These iPSC-derived cells can be gathered from patients with complex conditions such as Amyotrophic Lateral Sclerosis (ALS), Alzheimer’s Disease, and Parkinson’s Disease, and used in in vitro models for research and discovering new drugs. 1, 2 Merging these cells with micro-physiological systems (MPS) can improve mimicking of the relationship among human cell types in vivo, delivering more comprehensive in vitro representations of human disease.

In the following article, Axol Bioscience demonstrates how multiple MPS platforms with human iPSC-derived neuronal cell types can be used to develop models of neurodegenerative conditions and pain. The compatibility of iPSC-derived neuronal cell types and MPS platforms is essential for the success of instituting complex biological interactions. Axol Bioscience outlines a range of important parameters for making a successful culture using the MPS platforms. Targeted and established biocompatibility is required for approaches that assess cell-to-cell interactions using multimodal endpoints, such as immunocytochemistry, cytokine release, neurite outgrowth, and multi-electrode array (MEA).
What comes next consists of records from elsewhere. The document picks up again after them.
Section Crash.
Context `{CRC : Crc32, !Crc32Laws} `{FL : FileLaws F} (ck : bool) (node_base : Z) (Hbase : 0 < node_base < 2 ^ 40).
Context (ucmp : Comparator) (uok : bytes → Prop) (uord : bytes → bytes → comparison) {CO : ComparatorOrder ucmp uok uord}.
Context {B : Type} {TS : TableSink B} {TG : TableSource B} (holds : B → list entry → Prop).
Context {SL : TableSinkLaws (iord uord) (ikey_ok uok) holds} {GL : TableSourceLaws uok uord holds}.
Context (sink_sized : ∀ b es b', holds b es → sink_finish b = Ok b' → 0 < sink_file_size b' < 2 ^ 64).
Context (o : DbOptions) (oo : OpenOptions) (set_iter : gset (Z * Z) → list (Z * Z)) (Hset : ∀ s, set_iter s ≡ₚ elements s).
Context (create_log create_manifest : Z → outcome F) (remove_manifest : option Z → outcome unit) (update_current : Z → outcome unit).
Context (remove_table : Z → outcome unit) (remove_file : bytes → outcome unit) (score_high : list (list FileMetaData) → bool) (error_text : error → string).
Context (db_path : bytes) (Ho : options_ok node_base o) (Hre : oo_reuse_logs oo = false) (Hex : oo_error_if_exists oo = false).
Context (Hname : bytes_of_string (@cmp_name ucmp) ≠ [] ∧ len (bytes_of_string (@cmp_name ucmp)) < 2 ^ 32 ∧ utf8_valid (bytes_of_string (@cmp_name ucmp)) = true).
(** The storage creates empty files, and CURRENT can be replaced. *)
Context (Hlog : ∀ k, ∃ f, create_log k = Ok f ∧ f_ok f ∧ f_contents f = []) (Hmanifest : ∀ k, ∃ f, create_manifest k = Ok f ∧ f_ok f ∧ f_contents f = []).
Context (Hupdate : ∀ k, update_current k = Ok tt).
(** The records of a memtable fit in a memtable, whatever heights their nodes get. *)
Context (total : Z) (Hroom : 1 + (node_base + 167) * (1 + total) ≤ o_write_buffer_size o / 8 * 8) (Htotal : 0 ≤ total < 2 ^ 28).
Context {I : Type} {IT : Iterator I} (size_level : list (list FileMetaData) → option nat) (new_input_iterator : Compaction B → gmap Z B → outcome I).
Notation DB := (DB F B).
Notation db_step := (db_step ck node_base ucmp uok o set_iter create_log create_manifest remove_manifest update_current remove_table remove_file score_high size_level new_input_iterator).
Notation db_inv := (db_inv uok uord holds o).
Notation durable := (durable ucmp uok uord o set_iter).
Notation opening := (opening uok uord o ck ucmp set_iter create_log create_manifest remove_manifest update_current).

(** ** A database that was just opened *)
Lemma log_empty k f : create_log k = Ok f → f_contents f = [].
Proof. intros Hc. destruct (Hlog k) as (f' & Hf & _ & He). rewrite Hc in Hf. by injection Hf as ->. Qed.

Lemma opened_edit v e (d : DB) : opening v e d →
  ∃ w new, db_versions d = after_edit v (v_next_file_number v) (v_last_sequence v) e w new ∧ same_files new (edit_all (v_current v) e).
Proof.
  intros [Hw Hlive Hstep Hrun Hvn _ _ _ _ _ _ (fm & Hcr & Hfm) Hup]. destruct (open_manifest_new ucmp set_iter (o_max_levels o) create_manifest remove_manifest
    (with_pointers (with_counters v (v_next_file_number v) (v_last_sequence v)) (foldl (λ c p, <[Z.to_nat p.1 := p.2]> c) (v_compaction_pointer v) (ve_compaction_pointers e))) fm Hw Hcr Hfm)
    as (w & E & off & Hopen & _ & Hwr).
  destruct (log_step ck ucmp uok uord set_iter Hset (o_max_levels o) create_manifest remove_manifest update_current v (v_current v) [] _ _ e w (Some (v_manifest_file_number v)) Hlive Hstep Hvn Hopen)
    as (w' & new & E' & off' & Hlog' & _ & _ & [Hsame _ _ _]); [apply Hwr|by intros k [= <-]|]. replace (with_counters v (v_next_file_number v) (v_last_sequence v)) with v in Hlog' by (by destruct v).
  rewrite Hrun in Hlog'. injection Hlog' as ->. by exists w', new.
Qed.
Lemma opened_at v e (d : DB) i f : opening v e d → at_level (v_current v) i f → at_level (v_current (db_versions d)) i f.
Proof.
  intros Hop (fs & Hfs & Hf). destruct (opened_edit v e d Hop) as (w & new & -> & Hsame). destruct (op_edit _ _ _ _ _ _ _ _ _ _ _ _ _ Hop) as [Hdel _].
  apply (edited_at _ (v_current v) e i f Hsame). exists fs. split; [done|]. unfold edited. apply elem_of_app. left.
  apply list_elem_of_filter. split; [|done]. left. rewrite Hdel. apply not_elem_of_empty.
Qed.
This article provides examples of complex human iPSC-based models. These examples include 2D and 3D neuromuscular junction (NMJ) models that make use of iPSC-derived skeletal muscle and motor neurons (to research specific disease-relevant targets in ALS) and simple monoculture systems that use iPSC-derived motor neurons or sensory neurons for axotomy, pain and itch models for discovering new drugs.
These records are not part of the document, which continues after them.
Lemma impl_close_flag db_lock (d : DB) : (impl_close db_lock d).2 = shut_down d.
Proof. unfold impl_close. destruct db_lock as [lock|]; [|done]. by destruct (file_unlock lock). Qed.
(** After [close] the flag is set, reads and writes are refused and no compaction is
    scheduled. *)
Lemma closed_refuses waiting fuel background heights compacting signal late queue db_lock (d d' : DB) res answers left_ lock :
  wick_close waiting fuel background heights compacting signal late queue db_lock d = Ok (res, answers, left_, lock, d') →
  db_is_shutting_down d' = true ∧ (∀ snapshot key, db_get ucmp score_high snapshot key d' = (Err (DBClosed "get request"), d')) ∧
  (∀ sync batch force sig, schedule_batch sync batch force sig d' = Ok (inl (Err (DBClosed "schedule WriteBatch")))) ∧ maybe_schedule_compaction score_high d' = (false, d').
Proof.
  unfold wick_close. intros Hrun. assert (db_is_shutting_down d' = true) as Hd'.
  { destruct (db_is_shutting_down d) eqn:Hd; [by injection Hrun as _ _ _ _ <-|]. apply bind_Ok in Hrun as ([[a q] d1] & _ & Hrun).
    pose proof (impl_close_flag db_lock (compacting d1)) as Hf. destruct (impl_close db_lock (compacting d1)) as [[r l] d2]. injection Hrun as _ _ _ _ <-. cbn [snd] in Hf. by rewrite Hf. }
  split_and!; [done|..]; intros; unfold db_get, schedule_batch, maybe_schedule_compaction; rewrite Hd'; [done|done|]. by rewrite orb_true_r.
Qed.
(** Closing twice changes nothing. *)
Lemma close_again waiting fuel background heights compacting signal late queue db_lock (d : DB) : db_is_shutting_down d = true →
  wick_close waiting fuel background heights compacting signal late queue db_lock d = Ok (Ok tt, [], queue, db_lock, d).
Proof. intros Hd. unfold wick_close. by rewrite Hd. Qed.
(** When the batch thread is between two rounds every task in the queue is answered, and
    the lock is released. *)
Lemma close_answers_all fuel background heights compacting signal late queue lock r lock' (d : DB) : db_is_shutting_down d = false → file_unlock lock = (r, lock') →
  wick_close false fuel background heights compacting signal late queue (Some lock) d =
    Ok (r, (λ t, (bt_signal t, closing)) <$> (queue ++ [close_task signal] ++ late), [], Some lock', shut_down (compacting (shut_down d))).
Proof. intros Hd Hl. unfold wick_close, last_rounds, Db.process_round, impl_close. rewrite Hd, Hl. done. Qed.
(** When it sleeps on the empty queue it wakes up to the stop task and ends; the tasks
    behind the stop task stay in the queue and are never answered. *)
Lemma close_forgets_late fuel background heights compacting signal late lock r lock' (d : DB) : db_is_shutting_down d = false → file_unlock lock = (r, lock') →
  wick_close true fuel background heights compacting signal late [] (Some lock) d = Ok (r, [], late, Some lock', shut_down (compacting (shut_down d))).
Proof. intros Hd Hl. unfold wick_close, last_rounds, impl_close. rewrite Hd, Hl. done. Qed.
End Closing.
Microphysiological systems and 3D organoid models

Multiple systems are now available to build a given tissue model. This article focuses on using 3 distinct systems: standard microfluidic molded devices, 3D bio-printed scaffolds to operate with multi-electrode array instruments , and complex microfluidic systems with integrated MEA technology.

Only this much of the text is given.